**What to produce**. When the line with "constructor; [exact E|]." appears below, start repeating lines exactly, and keep going through the line with "Lemma explode_keys (df"; add nothing outside that span.

**Data for this exercise**.

Lemma key_eqb_ge_desc_l (a b : option Q) :
  key_eqb a b = true -> ge_desc a b = true.
Proof.
  destruct a as [x|], b as [y|]; simpl; try congruence.
  rewrite Qeq_bool_iff, Qle_bool_iff. intros ->. apply Qle_refl.
Qed.

Lemma key_eqb_ge_desc_r (a b : option Q) :
  key_eqb a b = true -> ge_desc b a = true.
Proof.
  destruct a as [x|], b as [y|]; simpl; try congruence.
  rewrite Qeq_bool_iff, Qle_bool_iff. intros ->. apply Qle_refl.
Qed.

Lemma sorted_map (A B : Type) (f : A -> B) (R : B -> B -> Prop) (l : list A) :
  StronglySorted (fun x y => R (f x) (f y)) l -> StronglySorted R (map f l).
Proof.
  induction 1 as [|x l Hs IH Hall]; simpl; constructor; [assumption|].
  rewrite Forall_forall in *. intros y Hy. apply in_map_iff in Hy.
  destruct Hy as (z & <- & Hz). now apply Hall.
Qed.

Lemma map_snd_combine_seq (A : Type) (l : list A) (start : nat) :
  map snd (combine (seq start (List.length l)) l) = l.
Proof.
  revert start. induction l as [|x l IH]; intros start; [reflexivity|].
  simpl. now rewrite IH.
Qed.

Lemma map_snd_enumerate (A : Type) (l : list A) : map snd (enumerate l) = l.
Proof. apply map_snd_combine_seq. Qed.

Section SortDescFacts.

Variable A : Type.
Variable key : A -> option Q.
Variable tb : TieBreak.

Lemma goes_before_true (ks : list (option Q)) (x y : nat * A) :
  goes_before key tb ks x y = true -> desc_by key (snd x) (snd y).
Proof.
  unfold goes_before, desc_by.
  destruct (key_eqb (key (snd x)) (key (snd y))) eqn:E; [|tauto].
  intros _. now apply key_eqb_ge_desc_l.
Qed.

Lemma goes_before_false (ks : list (option Q)) (x y : nat * A) :
  goes_before key tb ks x y = false -> desc_by key (snd y) (snd x).
Proof.
  unfold goes_before, desc_by.
  destruct (key_eqb (key (snd x)) (key (snd y))) eqn:E.
  - intros _. now apply key_eqb_ge_desc_r.
  - apply ge_desc_total.
Qed.

Lemma insert_desc_perm (ks : list (option Q)) (x : nat * A) (l : list (nat * A)) :
  Permutation (insert_desc key tb ks x l) (x :: l).
Proof.
  induction l as [|y l IH]; simpl; [reflexivity|].
  destruct (goes_before key tb ks x y); [reflexivity|].
  rewrite IH. apply perm_swap.
Qed.

Lemma insert_desc_sorted (ks : list (option Q)) (x : nat * A) (l : list (nat * A)) :
  StronglySorted (fun a b => desc_by key (snd a) (snd b)) l ->
  StronglySorted (fun a b => desc_by key (snd a) (snd b)) (insert_desc key tb ks x l).
Proof.
  induction 1 as [|y l Hs IH Hall]; simpl.
  - repeat constructor.
  - destruct (goes_before key tb ks x y) eqn:E.
    + apply goes_before_true in E.
      constructor; [now constructor|].
      constructor; [exact E|].
      rewrite Forall_forall in *. intros z Hz.
      unfold desc_by in *.
      apply ge_desc_trans with (key (snd y)); [exact E|now apply Hall].
    + apply goes_before_false in E.
      constructor; [assumption|].
      rewrite Forall_forall in *. intros z Hz.
      apply (Permutation_in _ (insert_desc_perm ks x l)) in Hz.
      destruct Hz as [<-|Hz]; [exact E|now apply Hall].
Qed.

Lemma sort_desc_perm (l : list A) : Permutation (sort_desc key tb l) l.
Proof.
  unfold sort_desc.
  apply Permutation_trans with (map snd (enumerate l));
    [|rewrite map_snd_enumerate; reflexivity].
  apply Permutation_map. generalize (map key l) as ks.
  induction (enumerate l) as [|x el IH]; intros ks; simpl; [reflexivity|].
  rewrite insert_desc_perm. constructor. apply IH.
Qed.

Lemma sort_desc_length (l : list A) :
  List.length (sort_desc key tb l) = List.length l.
Proof. apply Permutation_length, sort_desc_perm. Qed.

Lemma sort_desc_sorted (l : list A) :
  StronglySorted (desc_by key) (sort_desc key tb l).
Proof.
  unfold sort_desc. apply sorted_map. generalize (map key l) as ks.
  induction (enumerate l) as [|x el IH]; intros ks; simpl; [constructor|].
  apply insert_desc_sorted. apply IH.
Qed.

End SortDescFacts.






(** ** Mean revenue by genre *)

Lemma Scompare_trans (a b c : string) :
  String.compare a b = Lt -> String.compare b c = Lt -> String.compare a c = Lt.
Proof.
  intros H1 H2. apply String_as_OT.cmp_lt.
  apply String_as_OT.lt_trans with b; now apply String_as_OT.cmp_lt.
Qed.

Lemma explode_keys (df : DataFrame) (g : string) :
  In (Some g) (map fst (explode df)) <-> exists r, In r df /\ In g (genres_list r).
Proof.
  unfold explode. rewrite in_map_iff. split.
  - intros ((k & r') & Hk & Hin). simpl in Hk. subst k.
    apply in_flat_map in Hin. destruct Hin as (r & Hr & Hin). exists r.
    split; [assumption|].
    destruct (genres_list r) as [|g0 gs] eqn:E.
    + destruct Hin as [H|[]]. discriminate.
    + apply in_map_iff in Hin. destruct Hin as (g' & Hg' & Hin).
      inversion Hg'; subst. assumption.
  - intros (r & Hr & Hg). exists (Some g, r). split; [reflexivity|].
    apply in_flat_map. exists r. split; [assumption|].
    destruct (genres_list r) as [|g0 gs] eqn:E; [contradiction|].
    apply in_map_iff. exists g. auto.
Qed.

Lemma genre_group_row (g : string) (r : Row) (gs : list string) :
  map (fun p => revenue (snd p))
      (filter (fun p => opt_eqb String.eqb g (fst p)) (map (fun g' => (Some g', r)) gs)) =
  repeat (revenue r) (count_occ string_dec gs g).
Proof.
  induction gs as [|g' gs IH]; [reflexivity|].
  cbn [map filter fst opt_eqb count_occ].
  destruct (string_dec g' g) as [->|Hne].
  - rewrite String.eqb_refl. cbn [map snd repeat]. now rewrite IH.
  - destruct (String.eqb g g') eqn:E.
    + apply String.eqb_eq in E. congruence.
    + exact IH.
Qed.

Lemma genre_group_revenues (g : string) (df : DataFrame) :
  map (fun p => revenue (snd p)) (genre_group g (explode df)) = genre_revenues g df.
Proof.
  unfold genre_group, genre_revenues, explode.
  induction df as [|r df IH]; [reflexivity|].
  cbn [flat_map]. rewrite filter_app, map_app, IH. f_equal.
  destruct (genres_list r) as [|g0 gs] eqn:E; [reflexivity|].
  apply genre_group_row.
Qed.

Lemma mean_revenue_groups_spec (df : DataFrame) (g : string) (m : option Q) :
  In (g, m) (mean_revenue_groups df) <->
  (exists r, In r df /\ In g (genres_list r)) /\
  m = series_mean (genre_revenues g df).
Proof.
  unfold mean_revenue_groups. cbv zeta. rewrite in_map_iff.
  rewrite <- explode_keys, <- (In_group_keys String.compare String_as_OT.cmp_eq).
  split.
  - intros (g' & Heq & Hin). inversion Heq; subst.
    split; [assumption|]. now rewrite genre_group_revenues.
  - intros (Hin & ->). exists g. split; [|assumption].
    now rewrite genre_group_revenues.
Qed.
(** * PSD Procedural Logic Engine: the reconciliation engine and the registry store

    A shallow embedding of [src/store/ProceduralContext.tsx]: the pure merge
    function [reconcileTerminalState] and the React state updaters of
    [ProceduralStoreProvider], followed by the properties of the store that
    the specification states.

    Conventions of the embedding.
    - A TypeScript interface becomes a record.  An optional field [f?: T]
      becomes [option T]; [None] stands both for a missing key and for a key
      holding [undefined] (property reads and [JSON.stringify] do not
      distinguish the two).
    - A JavaScript string becomes a [string]; each character stands for one
      code unit, so the model covers the strings whose code units are below
      256.
    - [Record<string, V>] becomes [gmap string V].
    - [JSON.stringify(a) === JSON.stringify(b)] becomes decidable equality of
      the embedded values; the order of keys inside an object, which the
      serialisation is sensitive to, is not part of the record model.
    - A [setState(prev => ...)] updater becomes a function to [SetState]: it
      either hands back [prev] itself ([Bail], React sees no change) or a
      freshly built object ([Next]). *)

From Stdlib Require Import ZArith.
From stdpp Require Import gmap strings list fin_maps pretty.

Local Open Scope Z_scope.

(** Chained overrides read left to right, as the keys of an object literal
    and as consecutive [setState] calls. *)
Notation "p |> f" := (f p) (at level 45, left associativity, only parsing).

(** ** JavaScript primitives used by the store *)

Module JS.

(** [a < b] on two strings: the comparison walks both strings and decides
    at the first code unit where they differ; a proper prefix is smaller. *)
Fixpoint string_lt (a b : string) : bool :=
  match a, b with
  | _, EmptyString => false
  | EmptyString, String _ _ => true
  | String x a', String y b' =>
      match Ascii.compare x y with
      | Lt => true
      | Gt => false
      | Eq => string_lt a' b'
      end
  end.

(** Truthiness of an optional string: [undefined] and [''] are falsy. *)
Definition truthy_string (v : option string) : bool :=
  match v with
  | Some s => negb (String.eqb s EmptyString)
  | None => false
  end.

**The answer**.
      constructor; [exact E|].
      rewrite Forall_forall in *. intros z Hz.
      unfold desc_by in *.
      apply ge_desc_trans with (key (snd y)); [exact E|now apply Hall].
    + apply goes_before_false in E.
      constructor; [assumption|].
      rewrite Forall_forall in *. intros z Hz.
      apply (Permutation_in _ (insert_desc_perm ks x l)) in Hz.
      destruct Hz as [<-|Hz]; [exact E|now apply Hall].
Qed.

Lemma sort_desc_perm (l : list A) : Permutation (sort_desc key tb l) l.
Proof.
  unfold sort_desc.
  apply Permutation_trans with (map snd (enumerate l));
    [|rewrite map_snd_enumerate; reflexivity].
  apply Permutation_map. generalize (map key l) as ks.
  induction (enumerate l) as [|x el IH]; intros ks; simpl; [reflexivity|].
  rewrite insert_desc_perm. constructor. apply IH.
Qed.

Lemma sort_desc_length (l : list A) :
  List.length (sort_desc key tb l) = List.length l.
Proof. apply Permutation_length, sort_desc_perm. Qed.

Lemma sort_desc_sorted (l : list A) :
  StronglySorted (desc_by key) (sort_desc key tb l).
Proof.
  unfold sort_desc. apply sorted_map. generalize (map key l) as ks.
  induction (enumerate l) as [|x el IH]; intros ks; simpl; [constructor|].
  apply insert_desc_sorted. apply IH.
Qed.

End SortDescFacts.






(** ** Mean revenue by genre *)

Lemma Scompare_trans (a b c : string) :
  String.compare a b = Lt -> String.compare b c = Lt -> String.compare a c = Lt.
Proof.
  intros H1 H2. apply String_as_OT.cmp_lt.
  apply String_as_OT.lt_trans with b; now apply String_as_OT.cmp_lt.
Qed.

Lemma explode_keys (df : DataFrame) (g : string) :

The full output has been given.